Dr Kittai: That answer is kind of hard for us to say. I think that more work needs to be done to determine why this disparity exists. I think that it's probably multifactorial and it probably has to do with access to care. Over and over again, we're finding that access to care is an issue where Black patients have less access to primary care doctors and, ultimately, maybe less access to oncologists and hematologists as well. One of the signs that points to this is that the time from diagnosis to treatment is shorter with Black patients than White patients. Also, in other studies it has been shown that shorter time to first treatment is associated with worse prognostic survival. What that tells me is that our Black patients are arriving to the hematology clinic at a later stage, meaning that they have worse disease or are they coming with more aggressive disease, do they have worse prognostic variables in terms of their CLL? And so, these are all things that we need to look at, whether or not they're coming in with worse CLL, why they're coming with later stage disease. And I think, ultimately, it comes down to an access issue and access to health care.

Looking ahead, what potential impact do you hope your findings will have on decreasing disparities in outcomes among Black and White patients with CLL?

Dr Kittai: As I said in the last question, is that more work still needs to be done. I think that this just draws attention to the problem in terms of a checklist of what could be the problem, checks off issues as we go down. And so, here we're showing that despite treatment being equal Black patients continue to do worse. That means that maybe there's not a treatment issue here, meaning that as hematologists oncologists we are prescribing small molecule inhibitors equally to Black patients and White patients. I'm not saying that we should be sitting here tapping our backs and saying, "Wow, good job, we're great, we're making sure that everyone's treated the same." I think that we can say that we are doing that, which is great, but our patients are still having a worse survival, so that's not great.

In order for us to make a dent on that, we have to think outside of just what we can do as hematologists oncologists. What else can we do? Can we monitor these patients closer to make sure they have less adverse events? Can we make sure that each and every one of our patients has access to a primary care doctor? What else can we do as physicians to make an improvement in our patients' lives despite their race?

Is there anything else you would like to add?

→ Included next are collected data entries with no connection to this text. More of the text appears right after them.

(** C3, amended.  With [use_gax] unset, the environment as it was when the
    module was imported decides: a non-empty value of the variable gives the
    HTTP adapter, an absent variable or an empty value gives the gRPC
    adapter. *)
Theorem env_toggle_at_import env ap ac os0 p c h self w1 os :
  Client.__init__ p c h PyNone (snd (exec os0 (import_module env ap ac)))
  = Ok (self, w1) ->
  flag_untouched self os = true ->
  exists a w',
    Client._vision_api self (snd (exec os w1)) = Ok (a, w')
    /\ (forall ch s, env !! DISABLE_GRPC = Some (String ch s) ->
                     heap w' !! a = Some (OHTTPVisionAPI self))
    /\ (env !! DISABLE_GRPC = None \/ env !! DISABLE_GRPC = Some EmptyString ->
        heap w' !! a = Some (OGAPICVisionAPI self)).
Proof.
  intros Hinit Hos.
  destruct (unset_follows_import _ _ _ _ _ _ _ _ _ _ Hinit Hos)
    as (a & w' & Hacc & Hl).
  exists a, w'. split; [assumption|]. unfold os_getenv in Hl. split.
  - intros ch s E. now rewrite E in Hl.
  - intros [E|E]; now rewrite E in Hl.
Qed.

Lemma env_toggle_at_import_witness :
  let w := import_module {[DISABLE_GRPC := "true"]} (Some "proj") (Some (Cred 7)) in
  let cl := {| project := "proj"; credentials := Some (Cred 7); http := None;
               _use_gax := PyBool false; _vision_api_internal := None |} in
  exists a w',
    Client._vision_api 0
      (snd (exec [CallImage 0 None (Some "x.png") None]
                 (set_heap [OClient cl] (set_environ ∅ w)))) = Ok (a, w')
    /\ (forall ch s,
          ({[DISABLE_GRPC := "true"]} : gmap string string) !! DISABLE_GRPC
          = Some (String ch s) ->
          heap w' !! a = Some (OHTTPVisionAPI 0))
    /\ (({[DISABLE_GRPC := "true"]} : gmap string string) !! DISABLE_GRPC = None
        \/ ({[DISABLE_GRPC := "true"]} : gmap string string) !! DISABLE_GRPC
           = Some EmptyString ->
        heap w' !! a = Some (OGAPICVisionAPI 0)).
Proof.
  apply (env_toggle_at_import {[DISABLE_GRPC := "true"]}
           (Some "proj") (Some (Cred 7)) [DelEnv DISABLE_GRPC]
           None None None 0 _ [CallImage 0 None (Some "x.png") None]).
  - vm_compute. reflexivity.
  - reflexivity.
Defined.

(** C9.  The variable is read once, when the module is imported: a client
    constructed with [use_gax] unset, after any calls and any changes of the
    environment that followed the import, has the flag [_USE_GAX] computed
    from the environment of the import, and resolves to the adapter that
    this flag selects. *)
Theorem toggle_read_at_import env ap ac os0 p c h self w1 :
  Client.__init__ p c h PyNone (snd (exec os0 (import_module env ap ac)))
  = Ok (self, w1) ->
  (exists cl,
     heap w1 !! self = Some (OClient cl)
     /\ _use_gax cl
        = PyBool (py_not (os_getenv env DISABLE_GRPC (PyBool false))))
  /\ (forall os,
        flag_untouched self os = true ->
        exists a w',
          Client._vision_api self (snd (exec os w1)) = Ok (a, w')
          /\ heap w' !! a
             = Some (adapter_for
                       (py_not (os_getenv env DISABLE_GRPC (PyBool false)))
                       self)).
Proof.
  intros Hinit. split.
  - destruct (init_lookup _ _ _ _ _ _ _ Hinit) as (cl & Hl & _ & Hg).
    exists cl. split; [assumption|]. now rewrite Hg, import_USE_GAX.
  - intros os Hos. now apply (unset_follows_import _ _ _ _ _ _ _ _ _ _ Hinit).
Qed.

Lemma toggle_read_at_import_witness :
  let env : gmap string string := {[DISABLE_GRPC := "1"]} in
  let w := snd (exec [DelEnv DISABLE_GRPC] (import_module env (Some "proj") None)) in
  let cl := {| project := "proj"; credentials := Some (Cred 3); http := None;
               _use_gax := PyBool false; _vision_api_internal := None |} in
  environ w !! DISABLE_GRPC = None
  /\ (exists cl',
        heap (set_heap [OClient cl] w) !! 0 = Some (OClient cl')
        /\ _use_gax cl' = PyBool false).
Proof.
  split; [vm_compute; reflexivity|].
  refine (proj1 (toggle_read_at_import {[DISABLE_GRPC := "1"]} (Some "proj") None
           [DelEnv DISABLE_GRPC] None (Some (Cred 3)) None 0
           (set_heap
              [OClient {| project := "proj"; credentials := Some (Cred 3);
                          http := None; _use_gax := PyBool false;
                          _vision_api_internal := None |}]
              (snd (exec [DelEnv DISABLE_GRPC]
                         (import_module {[DISABLE_GRPC := "1"]}
                                        (Some "proj") None)))) _)).
  vm_compute. reflexivity.
Defined.


Lemma client_state_Some self w s :
  client_state self w = Some s <->
  exists c, heap w !! self = Some (OClient c)
            /\ s = match _vision_api_internal c with
                   | None => AdapterUnresolved
                   | Some a => AdapterResolved a
                   end.
Proof.
  unfold client_state. split.
  - destruct (heap w !! self) as [[c| | | |]|]; try discriminate.
    intros [= <-]. now exists c.
  - intros (c & -> & ->). reflexivity.
Qed.



(** C5.  The cached adapter is a memo, not a refreshable cache.  Once a
    client is in the resolved state with adapter [a], it stays there over
    every sequence of calls, assignments of the flag and changes of the
    environment included, and the accessor keeps returning [a] without
    touching the world.  An unresolved client becomes resolved by an access
    to its adapter, and by nothing else. *)
Theorem cached_adapter_is_permanent w self s :
  client_state self w = Some s ->
  (forall a, s = AdapterResolved a ->
     forall os,
       client_state self (snd (exec os w)) = Some (AdapterResolved a)
       /\ step (GetVisionApi self) (snd (exec os w))
          = (Ok (PyRef a), snd (exec os w)))
  /\ (s = AdapterUnresolved ->
      exists a,
        fst (step (GetVisionApi self) w) = Ok (PyRef a)
        /\ client_state self (snd (step (GetVisionApi self) w))
           = Some (AdapterResolved a))
  /\ (forall o, is_access self o = false ->
                client_state self (snd (step o w)) = Some s).
Proof.
  intros Hs. apply client_state_Some in Hs as (c & Hl & ->). repeat split.
  - destruct (_vision_api_internal c) as [a'|] eqn:Hi; [|discriminate].
    injection H as <-.
    destruct (exec_client os _ _ _ Hl) as (c' & Hl' & _ & _ & _ & Hk).
    apply client_state_Some. exists c'. split; [assumption|].
    now rewrite (Hk _ Hi).
  - destruct (_vision_api_internal c) as [a'|] eqn:Hi; [|discriminate].
    injection H as <-.
    destruct (exec_client os _ _ _ Hl) as (c' & Hl' & _ & _ & _ & Hk).
    apply (step_access_memo _ _ c'); auto.
  - intros Hu. destruct (_vision_api_internal c) eqn:Hi; [discriminate|].
    exists (length (heap w)). rewrite (step_access_first _ _ _ Hl Hi).
    split; [reflexivity|]. apply client_state_Some. simpl.
    pose proof (lookup_lt_Some _ _ _ Hl) as Hlt.
    eexists. split.
    + apply list_lookup_insert_eq. rewrite length_app. simpl. lia.
    + reflexivity.
  - intros o Ho.
    destruct (heap_change_client _ _ _ _ _ (step_heap o w) Hl)
      as (c1 & Hl1 & _ & _ & _ & _ & Hi1).
    apply client_state_Some. exists c1. split; [assumption|].
    destruct Hi1 as [->|(E & _)]; [reflexivity|].
    apply is_access_true in E. congruence.
Qed.
(** A watcher message whose reopen, if it succeeds, gives a document with
    at least one page. *)
Definition opens_with_pages (msg : message) : Prop :=
  match msg with
  | WatcherWakes o =>
      match obs_open o with
      | Ok d => 1 <= page_count d
      | Raise _ => True
      end
  | _ => True
  end.

(** An observation the watcher gets through: [stat] succeeds and the
    reopen gives a document with at least one page. *)
Definition survivable (o : Observation) : Prop :=
  (exists m, obs_stat o = Ok m) /\
  (exists d, obs_open o = Ok d /\ 1 <= page_count d).

(** Every entry of the cache [c] was rendered from the document [d], and
    sits under an index below the page count of [d]. *)
Definition cache_from (d : Document) (c : gmap Z Artifact) : Prop :=
  forall i a, c !! i = Some a -> art_doc a = doc_id d /\ i < page_count d.

(** What a handler that writes the cursor at most once, to [z], does to
    the viewer and the focus: the document stays, the cursor is [z], the
    cache is as before or has the newly rendered page [z] added, and a
    focused widget stays focused or hands the focus on. *)
Definition viewer_step (w w' : World) (z : Z) : Prop :=
  document w' = document w /\ cursor w' = z /\
  (cache w' = cache w \/
   (z < total w /\
    cache w' = <[z := mkArtifact (doc_id (document w)) (Z.modulo z (total w))]> (cache w))) /\
  (is_Some (focused (app w)) -> is_Some (focused (app w'))).

(** The application with its render cache left out of the comparison. *)
Definition forget_cache (a : App) : App :=
  with_viewer (mkPDFViewer (doc (pdf_viewer a)) (current_page (pdf_viewer a)) ∅) a.

(** The modification time an observation reports (0 when [stat] raises). *)
Definition obs_mtime (o : Observation) : Z :=
  match obs_stat o with
  | Ok m => m
  | Raise _ => 0
  end.

(** How many times a sequence of modification times differs from the
    one before it, starting from [prev]. *)
Fixpoint mtime_changes (prev : Z) (ms : list Z) : nat :=
  match ms with
  | [] => O
  | m :: ms' => ((if Z.eqb m prev then 0 else 1) + mtime_changes m ms')%nat
  end.

Definition is_open (e : event) : bool :=
  match e with
  | EvOpen => true
  | _ => false
  end.

Definition count_opens (evs : list event) : nat :=
  length (filter is_open evs).

(** * Properties *)

(** ** Text of the page-number input *)

(** What [int] returns is a natural number. *)
Lemma py_int_nonneg (s : pytext) (v : Z) : py_int s = Some v -> 0 <= v.
Proof.
  unfold py_int. destruct (max_str_digits <? Z.of_nat (length s)); [discriminate|].
  destruct (decimal_string s) as [a|]; [|discriminate].
  destruct (NilZero.uint_of_string a) as [d|]; [|discriminate].
  cbn [option_map]. intros [= <-]. unfold Z.of_uint. apply N2Z.is_nonneg.
Qed.

Lemma decimal_string_typed_digits (d : Decimal.uint) :
  decimal_string (typed (NilEmpty.string_of_uint d)) = Some (NilEmpty.string_of_uint d).
Proof.
  unfold typed. induction d; cbn [NilEmpty.string_of_uint list_ascii_of_string map decimal_string];
    [reflexivity | rewrite IHd; reflexivity ..].
Qed.

Lemma length_typed (s : string) : length (typed s) = String.length s.
Proof.
  unfold typed. rewrite length_map. induction s as [|a s IH]; cbn; [reflexivity | now rewrite IH].
Qed.

(** [int(str(z)) == z] for a natural number [z] whose decimal form stays
    within the digit limit. *)
Lemma py_int_py_str (z : Z) :
  0 <= z -> Z.of_nat (String.length (py_str z)) <= max_str_digits ->
  py_int (py_str z) = Some z.
Proof.
  intros Hz Hlen. unfold py_int. rewrite length_typed.
  destruct (Z.ltb_spec max_str_digits (Z.of_nat (String.length (py_str z)))); [lia|].
  unfold py_str in *. destruct z as [|p|p]; [reflexivity| |lia].
  cbn [Z.to_int NilZero.string_of_int] in *.
  pose proof (DecimalPos.Unsigned.to_uint_nonnil p) as Hn.
  assert (Hs : NilZero.string_of_uint (Pos.to_uint p)
               = NilEmpty.string_of_uint (Pos.to_uint p))
    by (destruct (Pos.to_uint p); [congruence | reflexivity ..]).
  rewrite Hs, decimal_string_typed_digits, <- Hs, NilZero.usu by exact Hn.
  cbn [option_map]. f_equal. unfold Z.of_uint.
  rewrite DecimalPos.Unsigned.of_to. reflexivity.
Qed.

(** ** Tactics and the reactive cursor write *)

(** Unfold the monadic plumbing of a handler applied to a world, down to
    the writes of the cursor. *)
Ltac mrun :=
  cbv [next_page previous_page go_to_start go_to_end fix_buttons focus_nothing
       set_doc set_cache get_current_page get_total_pages
       stat_mtime fitz_open lift_res int_of_value
       bind ret raise suppress get_app put_app emit].
Definition userPrompt (isRegenerate : bool) (directive : string)
  (summary : DataSummary) (rows : list DataRow) : string :=
  if isRegenerate
  then "Please re-analyze this dataset with the following focus: " ++ directive
       ++ nl ++ nl ++ "Dataset: " ++ JSON_stringify_summary summary
       ++ nl ++ nl ++ "Full data:" ++ nl ++ JSON_stringify_rows rows
  else "Analyze this dataset and generate a professional report:"
       ++ nl ++ nl ++ "Dataset: " ++ JSON_stringify_summary summary
       ++ nl ++ nl ++ "Full data:" ++ nl ++ JSON_stringify_rows rows.

Definition generationRequest (prompt : string) : Request :=
  {| url := "https://api.anthropic.com/v1/messages";
     method := "POST";
     request_headers := [("Content-Type", "application/json")];
     body := {| model := "claude-sonnet-4-20250514";
                max_tokens := 4000;
                messages := [ {| msg_role := "user"; msg_content := prompt |} ];
                system := systemPrompt |} |}.

(** [analyzeData(isRegenerate)]: the state after the handler, and the
    requests it sent to the generation service, in order. *)
Definition analyzeData (isRegenerate : bool) (st : State) : State * list Request :=
  match st.(data) with
  | None => (setError (Some "No data to analyze") st, [])
  | Some rows =>
      if (length rows =? 0)%nat
      then (setError (Some "No data to analyze") st, [])
      else
        let st1 := setError None (setIsAnalyzing true st) in
        let summary := dataSummary st.(fileName) rows st.(headers) in
        let prompt :=
          userPrompt isRegenerate st.(regeneratePrompt) summary rows in
        let request := generationRequest prompt in
        let st2 :=
          match fetch_json request with
          | Returns result =>
              match result.(content) with
              | Some (block :: _) =>
                  setRegeneratePrompt EmptyString
                    (setReport (Some block.(block_text)) st1)
              | _ => setError (Some "Failed to generate report") st1
              end
          | Throws err =>
              setError (Some ("Analysis error: " ++ errorMessage err)) st1
          end in
        (setIsAnalyzing false st2, [request])
  end.

End Analysis.

(** ** Upload *)

(** [s.toLowerCase()] on the ASCII letters. JavaScript also lower-cases
    letters outside ASCII; of those only U+212A and U+0130 produce an ASCII
    letter ([k], [i]), so the comparisons of the result with ["csv"],
    ["xlsx"] and ["xls"] come out the same. *)
Definition lower_ascii (c : ascii) : ascii :=
  let n := nat_of_ascii c in
  if (65 <=? n)%nat && (n <=? 90)%nat then ascii_of_nat (n + 32) else c.

Fixpoint toLowerCase (s : string) : string :=
  match s with
  | EmptyString => EmptyString
  | String c s' => String (lower_ascii c) (toLowerCase s')
  end.

(** [s.split(sep)] for a one-character separator: never the empty array. *)
Fixpoint split (sep : ascii) (s : string) : list string :=
  match s with
  | EmptyString => [EmptyString]
  | String c s' =>
      if Ascii.eqb c sep then EmptyString :: split sep s'
      else match split sep s' with
           | seg :: segs => String c seg :: segs
           | [] => [String c EmptyString]
           end
  end.

(** [uploadedFile.name.split(".").pop()?.toLowerCase()]; [None] is
    [undefined]. *)
Definition fileExtension (name : string) : option string :=
  toLowerCase <$> last (split "."%char name).

(** [Object.keys(row)]: the keys that are array indices in ascending
    numeric order, then the other keys in insertion order. *)
Definition array_index (k : string) : option Z :=
  match list_ascii_of_string k with
  | [] => None
  | [c] => number_of [c]
  | c :: cs =>
      if Ascii.eqb c "0"%char then None
      else n ← number_of (c :: cs);
           if (n <=? 4294967294)%Z then Some n else None
  end.

Fixpoint insert_index (k : Z * string) (l : list (Z * string)) : list (Z * string) :=
  match l with
  | [] => [k]
  | k' :: l' => if (fst k <=? fst k')%Z then k :: l else k' :: insert_index k l'
  end.

Definition index_keys (keys : list string) : list (Z * string) :=
  foldr insert_index []
        (omap (fun k => (fun n => (n, k)) <$> array_index k) keys).

Definition Object_keys (row : DataRow) : list string :=
  let keys := List.map fst row in
  List.map snd (index_keys keys)
  ++ List.filter (fun k => negb (bool_decide (is_Some (array_index k)))) keys.

(** [e.target.files]: the file list of the input, or [null]. *)
Record ChangeEvent : Type := {
  target_files : option (list File)
}.

(** What PapaParse hands to the callbacks given to [Papa.parse]. *)
Record ParseResult : Type := {
  results_data : list DataRow;
  results_meta_fields : option (list string)
}.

Dr Kittai: The one thing I'd like to add here is that this is an ongoing project and one of the interesting things that we found here that we need to do more work on to figure out why and if it's impacting our results is, in our prior study we found that patients diagnosed after 2014 had improved survival than those patients diagnosed pre-2014. The reason why 2014 is key is that that was when ibrutinib got its first approval for CLL and revolutionized the way we treat CLL. Here we found that those patients diagnosed after 2014 had actually worse overall survival. I'm just highlighting this because there's always limitations to these population-based studies and more work needs to be done to figure out why these inconsistencies are there. And I'm excited to have this work done and hopefully present it at a future conference and a future manuscript and make sure that this is highlighted and that this continues to draw attention to this major issue.